On the issue of regularly vaccinating all new Swiss army recruits, the Swiss Federal Health Office estimates that an average of one case a year could be prevented if this were done.
The Health Office will continue to monitor the situation carefully, although any decision to implement such a mass vaccination policy rests with the defence ministry.
In the meantime, 200 people who may have come into contact with the stricken recruit in Thun have been given antibiotics as a precautionary measure.
Meanwhile in Geneva, the World Health Organisation says 250 cases and 60 deaths have been reported in Saudi Arabia in an outbreak of meningitis during this year's Moslem Haj pilgrimage.
Meningitis is an infection of the membranes surrounding the brain and spinal cord. It is usually caused by bacteria, and typically takes three to four days to manifest.
The initial symptoms are similar to influenza, and include intense headache, high fever, stiffness in the neck, nausea, vomiting, and sensitivity to light. Outbreaks can occur at any time, although there is a noticeable increase in incidence in the winter and spring. For reasons not yet fully understood, meningitis usually strikes children and young people in particular.

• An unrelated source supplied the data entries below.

Lemma print_JObj l k : print (JObj l) k = String "{" (print_fields l k).
Proof.
  cbn [print]. f_equal.
  induction l as [|[key x] r IH]; [reflexivity|].
  cbn [print_fields]. by rewrite <- IH.
Qed.

Lemma size_JArr l : size (JArr l) = S (sizes l).
Proof.
  induction l as [|x r IH]; [reflexivity|].
  cbn [size sizes] in *. lia.
Qed.

Lemma size_JObj l : size (JObj l) = S (field_sizes l).
Proof.
  induction l as [|[key x] r IH]; [reflexivity|].
  cbn [size field_sizes] in *. lia.
Qed.

Lemma hex_of_char h : (h < 16)%N -> hex_of (hex_char h) = Some h.
Proof.
  intros Hh.
  assert (Hc : (h = 0 \/ h = 1 \/ h = 2 \/ h = 3 \/ h = 4 \/ h = 5 \/ h = 6 \/
                h = 7 \/ h = 8 \/ h = 9 \/ h = 10 \/ h = 11 \/ h = 12 \/
                h = 13 \/ h = 14 \/ h = 15)%N) by lia.
  repeat (destruct Hc as [-> | Hc]); try subst h; reflexivity.
Qed.

Lemma parse_string_plain c k str r :
  Ascii.eqb c quote = false -> Ascii.eqb c "\" = false ->
  (N_of_ascii c <? 32)%N = false ->
  parse_string k = Some (str, r) ->
  parse_string (String c k) = Some (String c str, r).
Proof.
  intros Hq Hb Hn Hk. cbn [parse_string]. by rewrite Hq, Hb, Hn, Hk.
Qed.

Lemma parse_string_short e c k str r :
  In (e, c) [(quote, quote); ("\", "\"); ("b", "008"); ("t", "009");
             ("n", "010"); ("f", "012"); ("r", "013")]%char ->
  parse_string k = Some (str, r) ->
  parse_string (String "\" (String e k)) = Some (String c str, r).
Proof.
  intros Hin Hk. cbn [In] in Hin.
  repeat (destruct Hin as [[= <- <-] | Hin]); [..|done];
    cbn [parse_string]; cbn [Ascii.eqb Bool.eqb quote]; cbv iota;
    by rewrite Hk.
Qed.

Lemma parse_string_unicode a b k str r :
  (a < 8)%N -> (b < 16)%N ->
  parse_string k = Some (str, r) ->
  parse_string
    (String "\" (String "u" (String "0" (String "0"
       (String (hex_char a) (String (hex_char b) k))))))
  = Some (String (ascii_of_N (a * 16 + b)) str, r).
Proof.
  intros Ha Hb Hk. cbn [parse_string]. cbn [Ascii.eqb Bool.eqb quote]. cbv iota.
  change (hex_of "0") with (Some 0%N).
  rewrite !hex_of_char by lia. cbv iota.
  replace ((0 * 16 + 0) * 16 + a)%N with a by lia.
  destruct (N.ltb_spec (a * 16 + b) 128); [|lia].
  by rewrite Hk.
Qed.

Lemma parse_escape_char c k str r :
  parse_string k = Some (str, r) ->
  parse_string (escape_char c k) = Some (String c str, r).
Proof.
  intros Hk. unfold escape_char.
  pose proof (ascii_N_embedding c) as Hc.
  pose proof (N_ascii_bounded c) as Hbound.
  destruct (Ascii.eqb_spec c quote) as [-> | Hq].
  { apply parse_string_short; [|done]. cbn. tauto. }
  destruct (Ascii.eqb_spec c "\") as [-> | Hbs].
  { apply parse_string_short; [|done]. cbn. tauto. }
  destruct (N.eqb_spec (N_of_ascii c) 8) as [E|_].
  { rewrite E in Hc. subst c. apply parse_string_short; [|done]. cbn. tauto. }
  destruct (N.eqb_spec (N_of_ascii c) 9) as [E|_].
  { rewrite E in Hc. subst c. apply parse_string_short; [|done]. cbn. tauto. }
  destruct (N.eqb_spec (N_of_ascii c) 10) as [E|_].
  { rewrite E in Hc. subst c. apply parse_string_short; [|done]. cbn. tauto. }
  destruct (N.eqb_spec (N_of_ascii c) 12) as [E|_].
  { rewrite E in Hc. subst c. apply parse_string_short; [|done]. cbn. tauto. }
  destruct (N.eqb_spec (N_of_ascii c) 13) as [E|_].
  { rewrite E in Hc. subst c. apply parse_string_short; [|done]. cbn. tauto. }
  destruct (N.ltb_spec (N_of_ascii c) 32) as [Hlt | Hge].
  - rewrite parse_string_unicode with (str := str) (r := r); [|
      apply N.Div0.div_lt_upper_bound; lia | apply N.mod_lt; lia | done].
    rewrite N.mul_comm, <- N.div_mod by lia. by rewrite Hc.
  - apply parse_string_plain; [by apply Ascii.eqb_neq.. | | done].
    by apply N.ltb_ge.
Qed.

Lemma parse_print_string s k : parse_string (print_string s k) = Some (s, k).
Proof.
  induction s as [|c s IH]; [reflexivity|].
  cbn [print_string]. by apply parse_escape_char.
Qed.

The World Health Organisation classifies meningitis as potentially fatal, and to be regarded as a medical emergency when encountered. The disease responds to antibiotic treatment if begun early. But of the estimated 1.2 million cases annually worldwide, 135,000 still result in death.
Meningitis is endemic in the temperate and tropical climates, and has appeared in such diverse places as the United States and Canada, Spain, Mongolia, and New Zealand. But in the most recent pandemic, which began in 1996, Central and West Africa was most affected.
Outbreaks of meningitis are common wherever large groups are together in close, warm quarters. Many people carry the meningitis bacteria without contracting the disease themselves, and can pass it on to others in much the same way as the common cold or influenza is spread.
People with weakened immune systems or in a generally reduced state of health are especially susceptible. Against this background, the recent outbreak in Saudi Arabia is considered typical.